Dear tender-hearted friends,
To say the last several years have been intense is an understatement. It doesn't appear that we're heading into a decade of ease and relief. Growing our capacity to grieve well is an essential skill for our personal and communal well-being. Grieving well is vital for keeping our hearts open and tender. Grieving well is essential for keeping our hearts permeable to beauty and resilient to despair.
You may be grieving the loss of a loved one, a loss of income, a loss of wellness or physical capacity, a loss of lifestyle, or a loss of the illusion of certainty. You may be grieving loneliness or longing for more solitude in a busy life. Maybe you're grieving the suffering of others; violent deaths from mass shootings, wars, and genocides. You may be grieving systemic racism or the increasing inequity around the globe. Maybe you're grieving the ongoing destruction of our beautiful natural world, the disappearance of birds, the many wildfires, floods, and storms each year. Perhaps you're grieving the ongoing extinction of species, the reversal of human rights, or the devastating loss of wilderness and beauty. Or maybe your grief is for the divisiveness and meanness unfolding in a polarised civilisation. Your grief may be rooted in personal regrets, pregnancy loss or fertility struggles, or a beloved pet dying. Perhaps it's difficult relationships, a health crisis, a relationship loss, or general overwhelm. Perhaps you're carrying the weight of your ancestors' grief, or maybe you're grieving the world we're leaving for the future ones. Maybe you're grieving the absence of community and the longing for a more life-giving culture. Perhaps you're carrying all of this and more. Whatever constitutes your multitudes of grief, one thing is certain: It's far too heavy to carry alone.

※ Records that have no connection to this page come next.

(* ===== verification/MapClaims.v ===== *)
(** * Properties of library maps

    Path keys and patterns, macro expansion, reading of maps, and the libraries
    that maps assign. *)

From Stdlib Require Import ZArith Lia Ascii String.
From stdpp Require Import base list gmap strings sorting.
From S2P Require Import Prelude Names Total MapWork MapPaths GlobFacts MapBuffers ChoiceFacts Macros MapParse ParseFacts Admission AdmissionFacts MapPrint.
Open Scope Z_scope.
Open Scope list_scope.

(** A budget for examples. *)
Definition sample_work : LibraryMapWorkBudget := with_allocation_limit 100000 100000.

Lemma sample_ok : work_ok sample_work.
Proof. by split. Qed.

(** ** Patterns *)





(** ** Macros *)

(** C37: macro expansion is bounded and deterministic in its budget: recursive
    definitions included, it returns or fails with the expansion limit; what it
    returns was charged to the budget byte by byte, so it is never longer than
    the budget had; a text without macro calls is returned as it is; and a
    larger budget gives the same text. *)
Theorem expansion_bounded macros text b :
  match expand_macros macros text b with
  | Done (out, b') =>
      len out <= budget_bytes b - budget_bytes b'
      /\ (0 <= budget_bytes b -> len out <= budget_bytes b)
      /\ budget_work b' <= budget_work b
      /\ (no_backquote text = true -> out = text)
      /\ forall bytes work, 0 <= bytes -> 0 <= work ->
           expand_macros macros text (more b bytes work) = Done (out, more b' bytes work)
  | Fail e => e = expansion_limit
  | Panic _ | NoFuel => False
  end.
Proof.
  pose proof (expand_expander macros (S MAX_MACRO_EXPANSION_DEPTH) [] text b) as H.
  pose proof (expand_steady macros (S MAX_MACRO_EXPANSION_DEPTH) [] text b) as St.
  pose proof (expand_plain macros text b) as Pl. unfold expand_macros in *.
  destruct (expand_macro_text macros (S MAX_MACRO_EXPANSION_DEPTH) [] text b) as [[out b'] | e | |]; [| done | done | done].
  destruct H as (_ & H1 & H2 & H3). split_and!; [done | lia | done | | intros; by apply St].
  intros Hn. by eapply Pl.
Qed.

(** ** Reading *)

(** C30: reading a library map never panics and always ends: for every text,
    definitions and edition, preprocessing and parsing return a map or an
    error; in the map every library has a source pattern, and the configuration
    text it projects has the length and the lines of the expanded map, every
    byte shown at its own place or blanked. *)
Theorem map_text_total `{Layout} text defines edition work :
  work_ok work ->
  match preprocess_library_map text defines edition work with
  | Done (expanded, work1) =>
      match parse_library_map expanded work1 with
      | Done (parsed, work2) => parsed_from expanded parsed /\ work_ok work2
      | Fail _ => True
      | Panic _ | NoFuel => False
      end
  | Fail _ => True
  | Panic _ | NoFuel => False
  end.
Proof.
  intros Hok. pose proof (preprocess_safe text defines edition work Hok) as H1.
  destruct (preprocess_library_map text defines edition work) as [[expanded work1] | | |]; [| done | done | done].
  destruct H1 as [_ Hok1]. pose proof (parse_safe expanded work1 Hok1) as H2.
  by destruct (parse_library_map expanded work1) as [[parsed work2] | | |].
Qed.

Definition sample_map : bytes :=
  unstr "`define DIR sub
// the design
library rtl a.v, `DIR/;
library gates sub/nand.v -incdir sub;
config c; design rtl.a; endconfig
".

Lemma map_text_total_witness :
  work_ok sample_work
  /\ exists expanded work1 parsed work2,
       preprocess_library_map sample_map [] SystemVerilog2009 sample_work = Done (expanded, work1)
       /\ parse_library_map (H := sample_layout) expanded work1 = Done (parsed, work2)
       /\ map entry_library (map_entries parsed) = [unstr "rtl"; unstr "gates"]
       /\ parsed_from expanded parsed.
Proof.
  split; [exact sample_ok |].
  pose proof (map_text_total (H := sample_layout) sample_map [] SystemVerilog2009 sample_work sample_ok) as T.
  remember (preprocess_library_map sample_map [] SystemVerilog2009 sample_work) as o eqn:Eo.
  vm_compute in Eo. subst o.
  match type of T with
  | match parse_library_map ?e ?w with _ => _ end =>
      remember (parse_library_map (H := sample_layout) e w) as o eqn:Eo; pose proof Eo as Ep; vm_compute in Eo; subst o
  end.
  destruct T as [T _]. do 4 eexists. split; [reflexivity |]. split; [symmetry; exact Ep |].
  split; [reflexivity | exact T].
Defined.

(** ** Libraries *)

(** C11: admission of in-memory maps assigns the libraries the maps say. With
    the maps read (registered, preprocessed, parsed) and their paths regular,
    the driver returns or fails, without panics. When it returns, every
    pattern of every map matched a buffer; the buffers are published by the
    offers of the explicit assignments and of the patterns, in the order of the
    maps: a source that no pattern matches stays a source, any other is moved
    to the library with the highest rank among its offers; and no buffer has
    two libraries at that rank. When reading fails, the driver fails with the
    same error. *)
Theorem library_assignment `{Layout} maps defines edition logical_directories dirs srcs libs source_count source_limit
    remaining work :
  maps <> [] -> source_count <= source_limit -> work_ok work ->
  Forall (fun m => admissible (src_name m)) maps -> Forall admissible logical_directories ->
  Forall (fun s => admissible (src_name s)) srcs -> Forall (fun s => admissible (lib_name s)) libs ->
  match read_maps maps defines edition srcs libs work with
  | Done (_, parsed, buffers, _) =>
      Forall map_paths parsed ->
      let os := explicit libs ++ maps_offers (buffer_names buffers) parsed in
      match admit_in_memory_library_maps_with_dirs maps defines edition logical_directories dirs srcs libs
              source_count source_limit remaining work with
      | Done (_, published, _) =>
          Forall (map_matched (buffer_names buffers)) parsed
          /\ publishes (sources buffers) (libraries buffers) os published
          /\ forall s, s ∈ sources buffers ->
               (offers_to (source_key s) os = [] /\ s ∈ left_sources published)
               \/ (exists lib, settles lib (offers_to (source_key s) os)
                               /\ published_as s lib ∈ all_libraries published)
      | Fail _ => True
      | Panic _ | NoFuel => False
      end
  | Fail e =>
      admit_in_memory_library_maps_with_dirs maps defines edition logical_directories dirs srcs libs
        source_count source_limit remaining work = Fail e
  | Panic _ | NoFuel => False
  end.
Proof.
  intros Hm Hc Hok Am Ad As Al.
  rewrite (admit_reads maps defines edition logical_directories dirs srcs libs source_count source_limit remaining work Hm Hc).
  pose proof (read_maps_safe maps defines edition srcs libs Am As Al work Hok) as Hr.
  unfold bind at 1. unfold bind at 3.
  destruct (read_maps maps defines edition srcs libs work) as [[[[seen parsed] buffers] work1] | e | |]; [| done | done | done].
  destruct Hr as [Hb Hok1]. cbn [snd] in Hb. intros Hp. set (os := explicit libs ++ _).
  pose proof (process_maps_safe maps logical_directories Am Ad seen dirs buffers (explicit libs) parsed Hp Hb work1 Hok1) as Hpr.
  unfold bind at 1.
  destruct (fold_m _ parsed (dirs, buffers) work1) as [[[dirs' b'] work2] | e | |]; [| done | done | done].
  destruct Hpr as [[(Hb' & Es & El) Hmat] Hok2]. cbn [snd] in *.
  pose proof (finish_safe b' remaining os Hb' work2 Hok2) as Hf. unfold bind.
  destruct (finish b' remaining work2) as [[published work3] | e | |]; [| done | done | done].
  destruct Hf as [Hf _]. rewrite Es, El in Hf. cbn. split_and!; [done | done |].
  intros s Hs. by eapply publishes_settled.
Qed.

Definition sample_source (file : string) : OwnedSource := compilation_unit (unstr file) (unstr "module m; endmodule").
Definition sample_maps : list OwnedSource := [include_source (unstr "lib.map") sample_map].
Definition sample_sources : list OwnedSource := map sample_source ["a.v"; "sub/nand.v"; "sub/or.v"; "top.v"]%string.

(** What the example map says, and what its admission publishes. *)
Definition sample_reading : option (list (bytes * ParsedLibraryMap)) :=
  match read_maps (H := sample_layout) sample_maps [] SystemVerilog2009 sample_sources [] sample_work with
  | Done (_, parsed, _, _) => Some parsed
  | _ => None
  end.

Definition sample_admission : option (list (string * string)) :=
  match admit_in_memory_library_maps_with_dirs (H := sample_layout) sample_maps [] SystemVerilog2009 [] []
          sample_sources [] 4 10 1000 sample_work with
  | Done (_, published, _) => Some (map (fun l => (str (lib_name l), str (library l))) (all_libraries published))
  | _ => None
  end.

(** [map_paths], decided. *)
Definition admissibleb (text : bytes) : bool := utf8_valid text && regular text.
Definition map_pathsb (map_ : bytes * ParsedLibraryMap) : bool :=
  admissibleb (logical_map_parent map_.1) && forallb admissibleb (includes map_.2)
  && forallb (fun e => forallb (fun p => admissibleb (match_text p)) (patterns e) && forallb admissibleb (include_dirs e))
       (map_entries map_.2).

Lemma forallb_implies_Forall {A} (p : A -> bool) (P : A -> Prop) l :
  (forall x, p x = true -> P x) -> forallb p l = true -> Forall P l.
Proof. intros Hp. induction l as [| x l IH]; cbn; [constructor |]. intros [Hx Hl]%andb_prop. constructor; auto. Qed.

Lemma admissibleb_ok text : admissibleb text = true -> admissible text.
Proof. by intros [H1 H2]%andb_prop. Qed.

Lemma map_pathsb_ok map_ : map_pathsb map_ = true -> map_paths map_.
Proof.
  unfold map_pathsb. intros [[H1 H2]%andb_prop H3]%andb_prop. split_and!; [by apply admissibleb_ok | |].
  - eapply forallb_implies_Forall; [exact admissibleb_ok | done].
  - eapply forallb_implies_Forall; [| done]. intros e [E1 E2]%andb_prop.
    split; (eapply forallb_implies_Forall; [| done]); intros; by apply admissibleb_ok.
Qed.

Lemma sample_reading_paths :
  match sample_reading with Some parsed => forallb map_pathsb parsed = true | None => False end.
Proof. vm_compute. reflexivity. Qed.

(** Two libraries at two ranks, a directory, and a source that no pattern
    matches. *)
Lemma library_assignment_witness :
  sample_admission = Some [("a.v", "rtl"); ("sub/or.v", "rtl"); ("sub/nand.v", "gates")]%string
  /\ match read_maps (H := sample_layout) sample_maps [] SystemVerilog2009 sample_sources [] sample_work,
           admit_in_memory_library_maps_with_dirs (H := sample_layout) sample_maps [] SystemVerilog2009 [] []
             sample_sources [] 4 10 1000 sample_work with
     | Done (_, parsed, buffers, _), Done (_, published, _) =>
         publishes (sources buffers) (libraries buffers) (maps_offers (buffer_names buffers) parsed) published
     | _, _ => False
     end.
Proof.
  assert (E : sample_admission = Some [("a.v", "rtl"); ("sub/or.v", "rtl"); ("sub/nand.v", "gates")]%string)
    by (vm_compute; reflexivity).
  split; [exact E |].
  pose proof (library_assignment (H := sample_layout) sample_maps [] SystemVerilog2009 [] [] sample_sources [] 4 10 1000
                sample_work) as T.
  specialize (T ltac:(discriminate) ltac:(lia) sample_ok).
  specialize (T ltac:(repeat constructor) ltac:(repeat constructor) ltac:(repeat constructor) ltac:(repeat constructor)).
  pose proof sample_reading_paths as P. unfold sample_reading in P. unfold sample_admission in E.
  destruct (read_maps _ _ _ _ _ _) as [[[[seen parsed] buffers] work1] | | |]; [| done | done | done].
  specialize (T (forallb_implies_Forall _ _ _ map_pathsb_ok P)).
  destruct (admit_in_memory_library_maps_with_dirs _ _ _ _ _ _ _ _ _ _ _) as [[[dirs published] work2] | | |];
    [| done | done | done].
  apply T.
Defined.

(** ** A network path with a doubled separator *)

(** The prefix of a network path is cut by the lengths of its host and share, as
    if one separator stood between them: with two, the end of the share is
    listed again as a component, and a share that ends in a character of
    several bytes makes the slice panic. *)
Lemma doubled_separator_share work :
  logical_components_from_text (unstr "//host//share/x.v") work
  = Done (map unstr ["//host/share"; "e"; "x.v"]%string, work)
  /\ logical_components_from_text (unstr "//a//b/c") work = Done (map unstr ["//a/b"; "b"; "c"]%string, work)
  /\ exists why, logical_components_from_text (unstr "//a//" ++ ["195"; "169"]%char) work = Panic why.
Proof. split; [by vm_compute |]. split; [by vm_compute |]. eexists. by vm_compute. Qed.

"The sheer weight of these personal and collective sorrows is enough to crush our hearts, forcing us to turn away and find solace in anaesthesia and distraction. When we come together, however, and share these stories of sorrow in grief rituals, something begins to change. When our sorrows are witnessed and held within a community of compassion, grief can surprisingly turn to joy, to a love emboldened for all that surrounds us. Love and loss have been eternally entwined. To acknowledge our grief is to free our love to fall outwards into the waiting world. Something is stirring in the depths of the times. Our collective denial appears to be cracking. We can no longer deny the fact that the world is radically changing. We sense in our bones the breakdowns occurring and, along with it, our hearts feel weighted with grief. It may be our shared sorrows, stirred by our love of this singular, irreplaceable planet, that will ultimately activate our communal commitment to respond to the rampant denigration of the world. Robin Wall Kimmerer writes, “If grief can be a doorway to love, then let us all weep for the world we are breaking apart so we can love it back to wholeness again.” – Francis Weller

Are you called to join us?
Click below to complete your application.
You are warmly invited to join us for a powerful long-weekend retreat; a gathering of courageous, tender-hearted people co-creating a sacred space where grief is welcomed and can move; making beauty and birthing profound compassion as it does.
You don't need advice.
You don't need to be cheered up or talked out of it.
You need a safe and respectful space to feel it – to be held, seen, heard, witnessed, wholeheartedly welcomed, and even thanked for sharing your tender, broken-open heart.
Join us for a transformative weekend in just such a sacred circle.
We hold a generous welcome for grief and sorrow without forcing it and without anyone attempting to fix you or tell you to rise above it. The weekend will be full of beauty, with abundant poetry, song, movement, and communal connection. All that unfolds during the retreat is held in sacred confidentiality, with deep respect for your privacy.
Let us enter the holy healing ground where you can let yourself fall down and weep. A sacred space will be held where you can honor the weight that makes your chest, guts, jaw, and heart clench. It's a gift to know you're not alone in this very heavy, very humbling, and very human experience of grief.
We can meet grief in beautiful ways, such that our hearts become softer and larger rather than smaller and harder. This matters deeply.
We are so grateful to be weaving this offering with our dear friends Alexandre Jodun and Alyona Kobevka, who are both psychotherapists, experienced ritualists, skilled facilitators, and wonderful human beings. They are each deeply rooted in ancient and contemporary wisdom practices in their personal lives and in their work. We're thrilled and honored that they'll be traveling from their home in the Sacred Valley of Peru to co-host this ritual weekend with us.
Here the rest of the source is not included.